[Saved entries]

:::

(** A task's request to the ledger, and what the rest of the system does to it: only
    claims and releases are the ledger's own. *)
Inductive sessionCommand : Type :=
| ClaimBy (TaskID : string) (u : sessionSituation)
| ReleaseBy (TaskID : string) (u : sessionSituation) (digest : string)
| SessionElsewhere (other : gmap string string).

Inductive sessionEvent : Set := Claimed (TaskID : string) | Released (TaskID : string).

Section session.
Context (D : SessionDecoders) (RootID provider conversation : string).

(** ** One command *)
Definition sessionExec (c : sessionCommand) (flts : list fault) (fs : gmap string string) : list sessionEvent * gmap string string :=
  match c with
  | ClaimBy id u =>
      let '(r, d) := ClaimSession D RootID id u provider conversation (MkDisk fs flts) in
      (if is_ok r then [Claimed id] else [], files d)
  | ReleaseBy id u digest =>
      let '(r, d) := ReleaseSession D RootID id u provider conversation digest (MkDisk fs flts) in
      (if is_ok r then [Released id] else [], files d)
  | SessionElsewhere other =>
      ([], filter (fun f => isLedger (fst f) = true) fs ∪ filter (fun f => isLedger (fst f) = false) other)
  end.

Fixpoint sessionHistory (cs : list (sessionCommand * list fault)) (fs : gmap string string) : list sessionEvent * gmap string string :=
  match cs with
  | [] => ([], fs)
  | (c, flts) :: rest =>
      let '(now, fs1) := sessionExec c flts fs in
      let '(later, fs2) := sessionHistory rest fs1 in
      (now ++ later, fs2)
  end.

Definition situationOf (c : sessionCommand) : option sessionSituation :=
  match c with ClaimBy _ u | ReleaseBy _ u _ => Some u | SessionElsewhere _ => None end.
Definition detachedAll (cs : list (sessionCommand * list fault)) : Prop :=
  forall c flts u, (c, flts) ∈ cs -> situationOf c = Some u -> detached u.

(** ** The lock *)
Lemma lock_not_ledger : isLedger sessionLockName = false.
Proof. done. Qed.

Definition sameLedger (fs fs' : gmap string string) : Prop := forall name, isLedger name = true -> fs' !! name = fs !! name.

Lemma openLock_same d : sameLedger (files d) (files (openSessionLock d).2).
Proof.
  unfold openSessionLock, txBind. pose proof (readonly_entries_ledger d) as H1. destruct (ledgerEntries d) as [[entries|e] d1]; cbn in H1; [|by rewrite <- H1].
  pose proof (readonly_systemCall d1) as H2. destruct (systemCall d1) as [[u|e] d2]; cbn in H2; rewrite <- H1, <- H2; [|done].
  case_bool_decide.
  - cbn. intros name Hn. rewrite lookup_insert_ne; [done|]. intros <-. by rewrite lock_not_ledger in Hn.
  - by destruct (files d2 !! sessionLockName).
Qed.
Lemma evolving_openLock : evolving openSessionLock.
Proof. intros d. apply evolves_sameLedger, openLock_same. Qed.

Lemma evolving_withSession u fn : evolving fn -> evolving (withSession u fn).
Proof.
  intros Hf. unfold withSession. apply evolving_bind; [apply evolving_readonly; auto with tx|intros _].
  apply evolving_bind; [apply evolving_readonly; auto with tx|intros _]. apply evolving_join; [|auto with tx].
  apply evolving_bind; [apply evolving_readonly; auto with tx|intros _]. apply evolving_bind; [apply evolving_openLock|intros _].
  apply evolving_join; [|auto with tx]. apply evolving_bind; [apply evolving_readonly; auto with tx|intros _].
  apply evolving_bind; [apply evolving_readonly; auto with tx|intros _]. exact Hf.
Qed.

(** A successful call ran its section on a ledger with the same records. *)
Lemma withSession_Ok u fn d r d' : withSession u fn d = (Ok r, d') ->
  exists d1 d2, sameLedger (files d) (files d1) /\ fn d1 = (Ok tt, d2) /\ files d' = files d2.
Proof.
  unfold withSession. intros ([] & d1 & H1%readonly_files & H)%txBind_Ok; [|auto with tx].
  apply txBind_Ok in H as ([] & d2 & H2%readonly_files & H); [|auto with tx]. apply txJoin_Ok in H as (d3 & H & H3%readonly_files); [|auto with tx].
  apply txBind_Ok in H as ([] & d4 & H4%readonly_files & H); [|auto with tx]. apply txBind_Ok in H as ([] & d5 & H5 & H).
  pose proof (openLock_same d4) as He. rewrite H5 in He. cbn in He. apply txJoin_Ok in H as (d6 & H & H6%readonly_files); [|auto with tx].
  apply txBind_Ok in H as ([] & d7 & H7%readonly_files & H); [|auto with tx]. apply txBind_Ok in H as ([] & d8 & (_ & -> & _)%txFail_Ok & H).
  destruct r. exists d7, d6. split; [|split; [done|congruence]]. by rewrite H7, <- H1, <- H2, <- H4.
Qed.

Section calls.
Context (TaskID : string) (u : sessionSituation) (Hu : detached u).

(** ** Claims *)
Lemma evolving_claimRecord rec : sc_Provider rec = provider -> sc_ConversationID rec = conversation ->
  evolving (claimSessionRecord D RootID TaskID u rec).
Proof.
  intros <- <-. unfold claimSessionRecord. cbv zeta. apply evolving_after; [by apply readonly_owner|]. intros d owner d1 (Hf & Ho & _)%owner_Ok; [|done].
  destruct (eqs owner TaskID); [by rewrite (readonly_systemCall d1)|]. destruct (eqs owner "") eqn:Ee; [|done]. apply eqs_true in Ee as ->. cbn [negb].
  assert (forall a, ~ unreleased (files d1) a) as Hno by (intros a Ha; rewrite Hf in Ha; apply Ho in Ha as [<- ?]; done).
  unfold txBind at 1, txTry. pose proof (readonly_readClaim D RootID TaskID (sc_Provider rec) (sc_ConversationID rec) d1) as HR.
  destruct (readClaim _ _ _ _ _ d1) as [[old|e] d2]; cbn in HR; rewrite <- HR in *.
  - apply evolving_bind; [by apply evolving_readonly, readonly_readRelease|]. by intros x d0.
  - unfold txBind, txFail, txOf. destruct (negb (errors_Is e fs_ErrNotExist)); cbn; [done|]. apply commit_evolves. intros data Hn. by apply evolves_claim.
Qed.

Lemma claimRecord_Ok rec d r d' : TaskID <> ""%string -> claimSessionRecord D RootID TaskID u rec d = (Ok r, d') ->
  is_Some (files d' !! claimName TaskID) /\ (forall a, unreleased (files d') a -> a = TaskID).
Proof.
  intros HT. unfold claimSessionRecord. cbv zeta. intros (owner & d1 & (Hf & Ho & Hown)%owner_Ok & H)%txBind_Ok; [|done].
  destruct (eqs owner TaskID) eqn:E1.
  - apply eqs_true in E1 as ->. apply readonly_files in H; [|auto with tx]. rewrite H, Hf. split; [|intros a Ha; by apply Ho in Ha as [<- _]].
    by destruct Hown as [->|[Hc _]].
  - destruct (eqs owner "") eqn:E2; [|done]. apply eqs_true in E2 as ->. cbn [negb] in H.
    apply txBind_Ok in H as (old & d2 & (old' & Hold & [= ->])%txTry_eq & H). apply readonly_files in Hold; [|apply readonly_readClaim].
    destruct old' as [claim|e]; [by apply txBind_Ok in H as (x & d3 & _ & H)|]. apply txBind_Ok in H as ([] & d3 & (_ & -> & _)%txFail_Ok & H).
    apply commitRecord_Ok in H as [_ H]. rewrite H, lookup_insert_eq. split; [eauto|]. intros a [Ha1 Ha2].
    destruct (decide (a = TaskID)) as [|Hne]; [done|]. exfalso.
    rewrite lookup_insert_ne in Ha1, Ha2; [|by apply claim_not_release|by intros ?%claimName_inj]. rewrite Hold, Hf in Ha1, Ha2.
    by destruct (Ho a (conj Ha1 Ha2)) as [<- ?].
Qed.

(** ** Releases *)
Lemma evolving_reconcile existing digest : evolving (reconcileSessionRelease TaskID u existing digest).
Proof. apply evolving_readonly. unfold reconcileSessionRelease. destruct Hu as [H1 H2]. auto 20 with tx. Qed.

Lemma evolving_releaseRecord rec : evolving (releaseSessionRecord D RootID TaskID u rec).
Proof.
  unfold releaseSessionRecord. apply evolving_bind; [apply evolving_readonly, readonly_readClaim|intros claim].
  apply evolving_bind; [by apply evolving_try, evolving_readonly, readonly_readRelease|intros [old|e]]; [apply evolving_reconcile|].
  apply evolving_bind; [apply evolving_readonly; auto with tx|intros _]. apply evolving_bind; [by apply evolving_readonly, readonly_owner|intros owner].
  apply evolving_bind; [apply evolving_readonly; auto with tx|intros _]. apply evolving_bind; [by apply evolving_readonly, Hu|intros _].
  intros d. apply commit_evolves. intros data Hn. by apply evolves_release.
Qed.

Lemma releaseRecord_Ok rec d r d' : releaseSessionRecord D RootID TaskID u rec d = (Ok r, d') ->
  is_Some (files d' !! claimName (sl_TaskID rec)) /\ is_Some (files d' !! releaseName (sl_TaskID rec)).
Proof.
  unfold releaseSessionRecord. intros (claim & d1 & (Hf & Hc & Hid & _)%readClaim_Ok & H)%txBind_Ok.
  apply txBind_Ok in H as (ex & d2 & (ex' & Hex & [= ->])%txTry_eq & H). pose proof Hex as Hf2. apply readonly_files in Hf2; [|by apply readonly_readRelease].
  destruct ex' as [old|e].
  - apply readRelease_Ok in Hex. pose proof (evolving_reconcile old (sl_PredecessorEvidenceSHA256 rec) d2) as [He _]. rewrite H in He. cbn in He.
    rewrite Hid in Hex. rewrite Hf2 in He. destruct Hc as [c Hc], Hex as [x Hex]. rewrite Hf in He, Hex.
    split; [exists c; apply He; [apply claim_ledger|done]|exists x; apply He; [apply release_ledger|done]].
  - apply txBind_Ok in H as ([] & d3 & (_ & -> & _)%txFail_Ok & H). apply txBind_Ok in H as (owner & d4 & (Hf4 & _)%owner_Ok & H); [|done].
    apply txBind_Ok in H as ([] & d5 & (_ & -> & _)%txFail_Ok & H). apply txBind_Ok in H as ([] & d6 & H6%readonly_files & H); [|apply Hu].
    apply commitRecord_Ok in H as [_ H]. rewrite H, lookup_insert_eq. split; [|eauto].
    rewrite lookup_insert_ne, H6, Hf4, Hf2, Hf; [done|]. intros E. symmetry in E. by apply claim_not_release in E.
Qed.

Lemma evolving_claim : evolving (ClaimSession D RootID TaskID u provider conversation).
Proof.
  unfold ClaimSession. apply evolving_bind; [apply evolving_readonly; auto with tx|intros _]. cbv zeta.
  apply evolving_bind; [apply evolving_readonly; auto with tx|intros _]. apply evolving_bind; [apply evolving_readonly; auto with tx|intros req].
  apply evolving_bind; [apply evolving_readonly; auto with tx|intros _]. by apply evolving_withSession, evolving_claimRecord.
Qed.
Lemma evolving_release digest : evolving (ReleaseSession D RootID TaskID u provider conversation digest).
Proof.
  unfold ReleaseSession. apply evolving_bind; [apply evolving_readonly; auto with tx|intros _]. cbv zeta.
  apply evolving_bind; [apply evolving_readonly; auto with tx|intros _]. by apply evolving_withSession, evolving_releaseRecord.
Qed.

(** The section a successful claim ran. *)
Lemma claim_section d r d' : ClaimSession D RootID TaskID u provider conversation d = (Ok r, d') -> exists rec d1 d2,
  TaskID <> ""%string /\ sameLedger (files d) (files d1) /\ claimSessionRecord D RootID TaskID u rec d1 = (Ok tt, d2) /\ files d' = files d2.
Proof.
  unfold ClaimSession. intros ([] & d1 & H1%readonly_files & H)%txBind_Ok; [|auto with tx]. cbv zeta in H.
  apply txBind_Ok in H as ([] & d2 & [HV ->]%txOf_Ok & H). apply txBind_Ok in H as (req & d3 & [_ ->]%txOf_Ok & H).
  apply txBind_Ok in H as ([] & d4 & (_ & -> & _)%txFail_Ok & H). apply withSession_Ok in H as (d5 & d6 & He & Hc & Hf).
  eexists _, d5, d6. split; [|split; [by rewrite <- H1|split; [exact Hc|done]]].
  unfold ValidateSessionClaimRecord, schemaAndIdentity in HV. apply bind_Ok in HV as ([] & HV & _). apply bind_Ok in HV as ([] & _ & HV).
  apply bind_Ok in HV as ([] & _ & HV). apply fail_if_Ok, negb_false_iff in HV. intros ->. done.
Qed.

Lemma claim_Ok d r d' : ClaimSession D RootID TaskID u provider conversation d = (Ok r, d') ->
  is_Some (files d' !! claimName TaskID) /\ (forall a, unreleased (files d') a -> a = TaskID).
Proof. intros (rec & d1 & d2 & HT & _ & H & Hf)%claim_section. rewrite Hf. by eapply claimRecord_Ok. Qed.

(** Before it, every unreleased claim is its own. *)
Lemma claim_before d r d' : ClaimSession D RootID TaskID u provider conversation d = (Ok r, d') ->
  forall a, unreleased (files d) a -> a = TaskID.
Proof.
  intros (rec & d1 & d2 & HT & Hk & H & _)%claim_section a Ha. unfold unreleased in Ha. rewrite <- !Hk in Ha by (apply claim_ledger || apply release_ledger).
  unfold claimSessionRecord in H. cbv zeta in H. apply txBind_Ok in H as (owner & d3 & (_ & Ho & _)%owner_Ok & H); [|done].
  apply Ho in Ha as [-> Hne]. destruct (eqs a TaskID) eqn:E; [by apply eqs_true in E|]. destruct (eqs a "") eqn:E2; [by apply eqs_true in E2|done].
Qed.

:::

**Exercise directions:** Above are some records; copy exactly the lines from the one with "apply txBind_Ok in H as ([] & d2 & H2%readonly_files" through the one with "- apply evolving_bind;", both included, and no others.

**Solution to this problem:**
  apply txBind_Ok in H as ([] & d2 & H2%readonly_files & H); [|auto with tx]. apply txJoin_Ok in H as (d3 & H & H3%readonly_files); [|auto with tx].
  apply txBind_Ok in H as ([] & d4 & H4%readonly_files & H); [|auto with tx]. apply txBind_Ok in H as ([] & d5 & H5 & H).
  pose proof (openLock_same d4) as He. rewrite H5 in He. cbn in He. apply txJoin_Ok in H as (d6 & H & H6%readonly_files); [|auto with tx].
  apply txBind_Ok in H as ([] & d7 & H7%readonly_files & H); [|auto with tx]. apply txBind_Ok in H as ([] & d8 & (_ & -> & _)%txFail_Ok & H).
  destruct r. exists d7, d6. split; [|split; [done|congruence]]. by rewrite H7, <- H1, <- H2, <- H4.
Qed.

Section calls.
Context (TaskID : string) (u : sessionSituation) (Hu : detached u).

(** ** Claims *)
Lemma evolving_claimRecord rec : sc_Provider rec = provider -> sc_ConversationID rec = conversation ->
  evolving (claimSessionRecord D RootID TaskID u rec).
Proof.
  intros <- <-. unfold claimSessionRecord. cbv zeta. apply evolving_after; [by apply readonly_owner|]. intros d owner d1 (Hf & Ho & _)%owner_Ok; [|done].
  destruct (eqs owner TaskID); [by rewrite (readonly_systemCall d1)|]. destruct (eqs owner "") eqn:Ee; [|done]. apply eqs_true in Ee as ->. cbn [negb].
  assert (forall a, ~ unreleased (files d1) a) as Hno by (intros a Ha; rewrite Hf in Ha; apply Ho in Ha as [<- ?]; done).
  unfold txBind at 1, txTry. pose proof (readonly_readClaim D RootID TaskID (sc_Provider rec) (sc_ConversationID rec) d1) as HR.
  destruct (readClaim _ _ _ _ _ d1) as [[old|e] d2]; cbn in HR; rewrite <- HR in *.
  - apply evolving_bind; [by apply evolving_readonly, readonly_readRelease|]. by intros x d0.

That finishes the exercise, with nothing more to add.